EXERCISE: Please repeat exactly the lines below from the one containing "tk_ignore : Forall" down to the one containing "Implicit Types t : tokenizer.", both included, and nothing else.

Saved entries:
▼
(** Along a chain of waiting threads priorities do not fall. *)
Lemma donated_chain s p h t :
  settled s → donated s → rtc (waits s) p h → threads s !! p = Some t →
  ∃ th, threads s !! h = Some th ∧ prior_don t ≤ prior_don th.
Proof.
  intros Hs Hd Hpath. revert t. induction Hpath as [|p q h Hw _ IH]; intros t Ht; [eauto with lia|].
  pose proof Hw as (t0 & l & Ht0 & Hl & Hh). assert (t0 = t) as -> by congruence.
  destruct (se_holder _ Hs _ _ _ Ht0 Hl) as (q' & tq & Hq & Htq).
  assert (q' = q) as -> by congruence.
  destruct (IH _ Htq) as (th & Hth & Hle). exists th. split; [done|].
  pose proof (Hd _ _ _ _ Hw Ht0 Htq). lia.
Qed.


(** ** Taking donations back *)

(** The threads that wait for one of the locks. *)
Definition waiting (s : kernel) (locks : list Z) : list Z :=
  locks ≫= λ l, from_option waiters [] (semas s !! l).

(** The highest priority among [b] and the threads of a list. *)
Definition highest (s : kernel) (b : Z) (ps : list Z) : Z := foldr (λ p m, prio s p `max` m) b ps.
Lemma up_any s : lock_inv l between s → cur s = d →
  ksafe d I (sema_up l) (λ _ s', I s' ∧ cur s' = d) s.
Proof.
  intros HI Hc. unfold sema_up. eapply (ksafe_moves between free); [|done..|].
  - eapply moves_bind; [apply moves_keeps; keep|intros old]. apply current_moves.
    eapply moves_bind; [apply moves_keeps; keep|intros x].
    eapply moves_bind; [apply moves_keeps; keep|intros y].
    eapply moves_bind; [apply (upd_sema_moves 0 None 1)|intros _]. apply moves_keeps. keep.
  - intros r s1 HI1 Hc1. apply (weaken free consistent) in HI1; [|apply free_consistent].
    revert s1 HI1 Hc1. change (kkeeps d I ((if (snd r : bool) then thread_yield else thread_yield_if_needed);;k
      atomic (intr_set_level (fst r));;k kret tt)). kkeep.
Qed.

Lemma release_any : kkeeps d I (lock_release l).
Proof.
  intros s HI Hc. unfold lock_release. eapply ksafe_moves; [apply give_moves|done..|].
  intros old s1 HI1 Hc1. apply ksafe_bind. eapply ksafe_mono; [|by apply up_any].
  intros _ s2 [HI2 Hc2]. revert s2 HI2 Hc2. change (kkeeps d I (atomic (intr_set_level old);;k kret tt)). kkeep.
Qed.

Lemma try_down_free s b s' : lock_inv l free s → cur s = d → sema_try_down l s = Ret (b, s') →
  (lock_inv l between s' ∧ cur s' = d) ∧ b = true.
Proof.
  intros [HR Ha] Hc. destruct (lock_view_inv _ _ _ _ HR) as (x & Hx & Hv & Hh).
  unfold sema_try_down. rewrite bind_disable. krun (get_sema_run (set_intr_on false s) _ _ Hx).
  rewrite decide_True by lia. krun (upd_sema_run (set_intr_on false s) _ _ _ Hx).
  apply (gives_guard l d between (.= true) (intr_set_level (intr_on s)) (λ _, ret true)).
  - keep.
  - intros _. by apply gives_ret.
  - split; [|done]. unfold lock_view, between. simpl. by rewrite lookup_insert_eq, Hh, <-Hv, Hv.
  - done.
Qed.
(* ===== verification/TokenizerSpec.v ===== *)
(** What the tokenizer does and promises to the parser.  The relation [lexed] says
    which characters one call of [tokenizer_move_to_next] takes from the string and
    what it makes of them.  Whatever the string, its delimiters, what is ignored and
    what is replaced, the calls cut the string into segments and delimiters, without
    ever leaving a buffer. *)
From S2P Require Import Prelude Tokenizer.
Local Open Scope Z_scope.

(** ** Patterns *)

(** [p] is not empty, and [s] begins with it. *)
Definition starts (s p : str) : Prop := p ≠ [] ∧ p `prefix_of` s.
#[export] Instance starts_dec s p : Decision (starts s p) := _.

Definition starts_opt (s : str) (p : option str) : Prop := match p with Some p => starts s p | None => False end.
#[export] Instance starts_opt_dec s p : Decision (starts_opt s p).
Proof. destruct p; apply _. Defined.

(** The first element of [l] whose pattern [s] begins with. *)
Definition first_start {A} (f : A → option str) (s : str) (l : list A) : option A := head (filter (λ x, starts_opt s (f x)) l).

Lemma find_pattern_from s p i : 0 ≤ i → string_find_pattern_from s p i = if decide (p `prefix_of` s) then i + Z.of_nat (length p) else 0.
Proof.
  revert s i. induction p as [|c p IH]; intros s i Hi; cbn [string_find_pattern_from].
  - rewrite decide_True by apply prefix_nil. cbn [length]. lia.
  - destruct s as [|x s]; [by rewrite decide_False by apply prefix_nil_not|]. case_decide as Hc.
    + rewrite decide_False; [done|]. intros H%prefix_cons_inv_1. congruence.
    + subst x. rewrite IH by lia. destruct (decide (p `prefix_of` s)) as [Hp|Hp].
      * rewrite decide_True by (by apply prefix_cons). cbn [length]. lia.
      * rewrite decide_False; [done|]. intros H%prefix_cons_inv_2. done.
Qed.

Lemma find_pattern_ok s p : string_find_pattern s p = if decide (starts_opt s p) then Z.of_nat (length (default [] p)) else 0.
Proof.
  destruct p as [p|]; [|done]. cbn [string_find_pattern starts_opt default]. rewrite find_pattern_from by lia.
  destruct (decide (p `prefix_of` s)) as [Hp|Hp].
  - case_decide as Hs; [cbn; lia|]. destruct p; [done|]. exfalso. by apply Hs.
  - rewrite decide_False; [done|]. by intros [_ ?].
Qed.

Lemma starts_pos s p : starts s p → 0 < Z.of_nat (length p).
Proof. intros [Hp _]. destruct p; [done|cbn; lia]. Qed.

Lemma search_ok {A} (f : A → option str) s l :
  list_pattern_search_generic s l (λ s x, string_find_pattern s (f x)) =
  match first_start f s l with Some x => (Z.of_nat (length (default [] (f x))), Some x) | None => (0, None) end.
Proof.
  unfold first_start. induction l as [|x l IH]; [done|]. cbn [list_pattern_search_generic]. rewrite find_pattern_ok, filter_cons.
  destruct (decide (starts_opt s (f x))) as [Hs|Hs].
  - rewrite decide_True; [done|]. destruct (f x) as [p|]; [|done]. apply starts_pos in Hs. cbn. lia.
  - rewrite decide_False by lia. apply IH.
Qed.

Lemma first_start_some {A} (f : A → option str) s l x : first_start f s l = Some x → x ∈ l ∧ ∃ p, f x = Some p ∧ starts s p.
Proof.
  unfold first_start. intros H. assert (x ∈ filter (λ x, starts_opt s (f x)) l) as Hx by (destruct (filter _ l); [done|]; injection H as ->; by constructor).
  apply list_elem_of_filter in Hx as [Hs Hx]. split; [done|]. destruct (f x) as [p|]; [by exists p|done].
Qed.

(** ** What a call does *)
Section lex.
Context (D : list str) (I R : list string_pair).

(** From [s], after the start [a] of what is ignored: [k] characters up to the end of the first end. *)
Definition ends_of (a : str) : list string_pair := filter (λ p, pa p = Some a) I.
Inductive closes (a : str) : str → nat → Prop :=
  | close_end : closes a [] 0
  | close_here s p b : s ≠ [] → first_start pb s (ends_of a) = Some p → pb p = Some b → closes a s (length b)
  | close_later c s k : first_start pb (c :: s) (ends_of a) = None → closes a s k → closes a (c :: s) (S k).

(** From [s], a token [t] from [n] characters. *)
Inductive lexed : str → str → nat → Prop :=
  | lex_end : lexed [] [] 0
  | lex_replace s p a b t n : first_start pa s R = Some p → pa p = Some a → pb p = Some b → lexed (drop (length a) s) t n →
      lexed s (b ++ t) (length a + n)
  | lex_delimiter s d : first_start pa s R = None → first_start Some s D = Some d → lexed s [] 0
  | lex_ignore s p a k t n : first_start pa s R = None → first_start Some s D = None → first_start pa s I = Some p → pa p = Some a →
      closes a (drop (length a) s) k → lexed (drop (length a + k) s) t n → lexed s t (length a + k + n)
  | lex_char c s t n : first_start pa (c :: s) R = None → first_start Some (c :: s) D = None → first_start pa (c :: s) I = None → lexed s t n →
      lexed (c :: s) (c :: t) (S n).

Lemma starts_length s p : starts s p → (length p ≤ length s)%nat.
Proof. intros [_ [k ->]]. rewrite length_app. lia. Qed.

Lemma closes_length a s k : closes a s k → (k ≤ length s)%nat.
Proof.
  induction 1 as [|s p b Hs Hf Hb|c s k Hf Hc IH]; cbn; [lia| |lia].
  apply first_start_some in Hf as [_ (b' & Hb' & Hst)]. assert (b' = b) as -> by congruence. by apply starts_length.
Qed.

Lemma lexed_length s t n : lexed s t n → (n ≤ length s)%nat.
Proof.
  induction 1 as [|s p a b t n Hf Ha Hb Hl IH| |s p a k t n HR HD Hf Ha Hc Hl IH|c s t n HR HD HI Hl IH]; cbn; try lia; rewrite length_drop in IH;
    apply first_start_some in Hf as [_ (a' & Ha' & Hst)]; assert (a' = a) as -> by congruence; apply starts_length in Hst; [lia|].
  apply closes_length in Hc. rewrite length_drop in Hc. lia.
Qed.

(** Where it stops: at the end, or at a delimiter. *)
Lemma lexed_stops s t n : lexed s t n → drop n s = [] ∨ ∃ d, first_start Some (drop n s) D = Some d.
Proof.
  induction 1 as [|s p a b t n Hf Ha Hb Hl IH|s d HR HD|s p a k t n HR HD Hf Ha Hc Hl IH|c s t n HR HD HI Hl IH].
  - by left.
  - by rewrite drop_drop in IH.
  - right. by exists d.
  - by rewrite drop_drop in IH.
  - done.
Qed.

(** The token has at most [1 + delta] characters for each one that is taken. *)
Lemma lexed_room delta s t n : 0 ≤ delta → Forall (λ p, ∀ a b, pa p = Some a → pb p = Some b → Z.of_nat (length b) - Z.of_nat (length a) ≤ delta) R →
  lexed s t n → Z.of_nat (length t) ≤ Z.of_nat n * (1 + delta).
Proof.
  intros Hd HR. induction 1 as [|s p a b t n Hf Ha Hb Hl IH| |s p a k t n HR' HD Hf Ha Hc Hl IH|c s t n HR' HD HI Hl IH]; cbn; [lia| |lia|nia|lia].
  apply first_start_some in Hf as [Hp (a' & Ha' & Hst)]. assert (a' = a) as -> by congruence. apply starts_pos in Hst.
  rewrite Forall_forall in HR. specialize (HR p Hp a b Ha Hb). rewrite length_app. nia.
Qed.

Lemma lexed_fun s t n t' n' : lexed s t n → lexed s t' n' → t = t' ∧ n = n'.
Proof.
  assert (∀ a s k k', closes a s k → closes a s k' → k = k') as Hclose.
  { intros a s0 k k' H. revert k'. induction H as [|s0 p b Hs Hf Hb|c s0 k Hf Hc IH]; intros k' H'; inversion H'; subst; try done; try congruence. f_equal. by apply IH. }
  intros H. revert t' n'. induction H as [|s p a b t n Hf Ha Hb Hl IH|s d HR HD|s p a k t n HR HD Hf Ha Hc Hl IH|c s t n HR HD HI Hl IH];
    intros t' n' H'; inversion H'; subst; try done; try congruence;
    try (match goal with E : first_start _ [] _ = Some _ |- _ => apply first_start_some in E as [_ (? & _ & [? ?%prefix_nil_inv])]; done end).
  - assert (p0 = p) as -> by congruence. assert (a0 = a) as -> by congruence. assert (b0 = b) as -> by congruence.
    destruct (IH _ _ ltac:(eassumption)) as [-> ->]. done.
  - assert (p0 = p) as -> by congruence. assert (a0 = a) as -> by congruence.
    match goal with E : closes a _ ?k0 |- _ => assert (k0 = k) as -> by (by eapply Hclose) end. destruct (IH _ _ ltac:(eassumption)) as [-> ->]. done.
  - destruct (IH _ _ ltac:(eassumption)) as [-> ->]. done.
Qed.
End lex.

(** ** The tokenizer does that *)

(** The tokenizer's lists are well formed, and its buffer is long enough for replacements that add [delta] characters. *)
Record tok_ok (delta : Z) (t : tokenizer) : Prop := {
  tk_string : Forall (λ c, c ≠ 0) (string t);
  tk_replace : Forall (λ p, ∃ a b, pa p = Some a ∧ pb p = Some b ∧ Forall (λ c, c ≠ 0) b ∧ Z.of_nat (length b) - Z.of_nat (length a) ≤ delta) (replacements t);
  tk_ignore : Forall (λ p, is_Some (pa p)) (ignored t);
  tk_delta : 0 ≤ delta;
  tk_room : Z.of_nat (length (string t)) * (1 + delta) < Z.of_nat (length (current_token t));
}.

(** The tokenizer [t] further on. *)
Definition moved (cu : nat) (buf : list Z) (d : option str) (t : tokenizer) : tokenizer :=
  mkTok (string t) (delimiters t) (ignored t) (replacements t) cu (tok_start t) buf d.

Lemma tok_eta t : moved (cursor t) (current_token t) (last_delimiter t) t = t.
Proof. by destruct t. Qed.

Lemma rest_run t : (cursor t ≤ length (string t))%nat → rest t = Ret (drop (cursor t) (string t), t).
Proof. intros H. unfold rest, at_cursor. by rewrite decide_True. Qed.

Lemma insert_splice {A} (l : list A) i x : (i < length l)%nat → <[i := x]> l = splice l i [x].
Proof. intros H. rewrite <-(splice_insert_front l i x []) by (cbn; lia). by rewrite splice_nil. Qed.

Lemma put_char_run k c t : (k < length (current_token t))%nat → put_char k c t = Ret (S k, set_current_token (splice (current_token t) k [c]) t).
Proof. intros H. unfold put_char. rewrite decide_True by done. by rewrite insert_splice. Qed.

Lemma put_chars_run k b t : (k + length b ≤ length (current_token t))%nat →
  put_chars k b t = Ret ((k + length b)%nat, set_current_token (splice (current_token t) k b) t).
Proof.
  revert k t. induction b as [|c b IH]; intros k t H; cbn [put_chars length] in *.
  - unfold ret. rewrite splice_nil, Nat.add_0_r. by destruct t.
  - rewrite (bind_run _ _ _ _ _ (put_char_run k c t ltac:(lia))). rewrite IH by (cbn [current_token set_current_token]; rewrite length_splice; cbn [length]; lia).
    cbn [current_token set_current_token]. rewrite <-(Nat.add_1_r k). change 1%nat with (length [c]) at 2. rewrite splice_splice by (cbn; lia).
    f_equal. f_equal. lia.
Qed.

Section moves.
Context (delta : Z).
Implicit Types t : tokenizer.

Lemma tok_ok_moved t cu buf d : tok_ok delta t → length buf = length (current_token t) → tok_ok delta (moved cu buf d t).
Proof. intros [H1 H2 H3 H4 H5] Hb. split; try done. cbn. by rewrite Hb. Qed.

Lemma replace_run t k : tok_ok delta t → (cursor t ≤ length (string t))%nat →
  (Z.of_nat k + Z.of_nat (length (string t) - cursor t) * (1 + delta) < Z.of_nat (length (current_token t))) →
  tokenizer_move_replace_if_needed k t =
  match first_start pa (drop (cursor t) (string t)) (replacements t) with
  | Some p => let a := default [] (pa p) in let b := default [] (pb p) in
      Ret (true, (k + length b)%nat, moved (cursor t + length a) (splice (current_token t) k b) (last_delimiter t) t)
  | None => Ret (false, k, t)
  end.
Proof.
  intros Hok Hcu Hroom. unfold tokenizer_move_replace_if_needed. rewrite (bind_run _ _ _ _ _ (rest_run t Hcu)), bind_gets.
  unfold string_find_pattern_from_pairs. rewrite (search_ok pa). set (s := drop (cursor t) (string t)).
  destruct (first_start pa s (replacements t)) as [p|] eqn:Hf; [|done]. apply first_start_some in Hf as [Hp (a & Ha & Hst)].
  pose proof (tk_replace _ _ Hok) as HR. rewrite Forall_forall in HR. destruct (HR p Hp) as (a' & b & Ha' & Hb & _ & Hd). assert (a' = a) as -> by congruence.
  rewrite Ha, Hb. cbn [or_fault default]. rewrite bind_lift. pose proof (starts_length s a Hst) as Hla. unfold s in Hla. rewrite length_drop in Hla. apply starts_pos in Hst.
  pose proof (tk_delta _ _ Hok). rewrite (bind_run _ _ _ _ _ (put_chars_run k b t ltac:(nia))), bind_modify. unfold ret, moved, set_cursor, set_current_token. cbn. by rewrite Nat2Z.id.
Qed.

Lemma delimiter_run t : (cursor t ≤ length (string t))%nat →
  tokenizer_move_break_on_delimiter t =
  match first_start Some (drop (cursor t) (string t)) (delimiters t) with
  | Some d => Ret (true, moved (cursor t) (current_token t) (Some d) t)
  | None => Ret (false, t)
  end.
Proof.
  intros Hcu. unfold tokenizer_move_break_on_delimiter. rewrite (bind_run _ _ _ _ _ (rest_run t Hcu)), bind_gets.
  unfold string_find_pattern_from_strings. rewrite (search_ok Some). by destruct (first_start Some _ _).
Qed.

Lemma find_closing_ok a s l : Forall (λ p, is_Some (pa p)) l →
  find_closing s a l = Ret (match first_start pb s (ends_of l a) with Some p => Z.of_nat (length (default [] (pb p))) | None => 0 end).
Proof.
  unfold first_start, ends_of. induction 1 as [|p l [a' Ha'] Hl IH]; [done|]. cbn [find_closing]. rewrite Ha'. cbn [or_fault obind]. rewrite filter_cons.
  destruct (decide (a = a')) as [<-|Hne].
  - rewrite (decide_True (P := pa p = Some a)) by done. rewrite filter_cons, find_pattern_ok. destruct (decide (starts_opt s (pb p))) as [Hs|Hs].
    + rewrite decide_True; [done|]. destruct (pb p) as [b|]; [|done]. apply starts_pos in Hs. cbn. lia.
    + rewrite decide_False by lia. apply IH.
  - rewrite (decide_False (P := pa p = Some a)) by congruence. apply IH.
Qed.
▲
OUTPUT OF THE EXERCISE:
  tk_ignore : Forall (λ p, is_Some (pa p)) (ignored t);
  tk_delta : 0 ≤ delta;
  tk_room : Z.of_nat (length (string t)) * (1 + delta) < Z.of_nat (length (current_token t));
}.

(** The tokenizer [t] further on. *)
Definition moved (cu : nat) (buf : list Z) (d : option str) (t : tokenizer) : tokenizer :=
  mkTok (string t) (delimiters t) (ignored t) (replacements t) cu (tok_start t) buf d.

Lemma tok_eta t : moved (cursor t) (current_token t) (last_delimiter t) t = t.
Proof. by destruct t. Qed.

Lemma rest_run t : (cursor t ≤ length (string t))%nat → rest t = Ret (drop (cursor t) (string t), t).
Proof. intros H. unfold rest, at_cursor. by rewrite decide_True. Qed.

Lemma insert_splice {A} (l : list A) i x : (i < length l)%nat → <[i := x]> l = splice l i [x].
Proof. intros H. rewrite <-(splice_insert_front l i x []) by (cbn; lia). by rewrite splice_nil. Qed.

Lemma put_char_run k c t : (k < length (current_token t))%nat → put_char k c t = Ret (S k, set_current_token (splice (current_token t) k [c]) t).
Proof. intros H. unfold put_char. rewrite decide_True by done. by rewrite insert_splice. Qed.

Lemma put_chars_run k b t : (k + length b ≤ length (current_token t))%nat →
  put_chars k b t = Ret ((k + length b)%nat, set_current_token (splice (current_token t) k b) t).
Proof.
  revert k t. induction b as [|c b IH]; intros k t H; cbn [put_chars length] in *.
  - unfold ret. rewrite splice_nil, Nat.add_0_r. by destruct t.
  - rewrite (bind_run _ _ _ _ _ (put_char_run k c t ltac:(lia))). rewrite IH by (cbn [current_token set_current_token]; rewrite length_splice; cbn [length]; lia).
    cbn [current_token set_current_token]. rewrite <-(Nat.add_1_r k). change 1%nat with (length [c]) at 2. rewrite splice_splice by (cbn; lia).
    f_equal. f_equal. lia.
Qed.

Section moves.
Context (delta : Z).
Implicit Types t : tokenizer.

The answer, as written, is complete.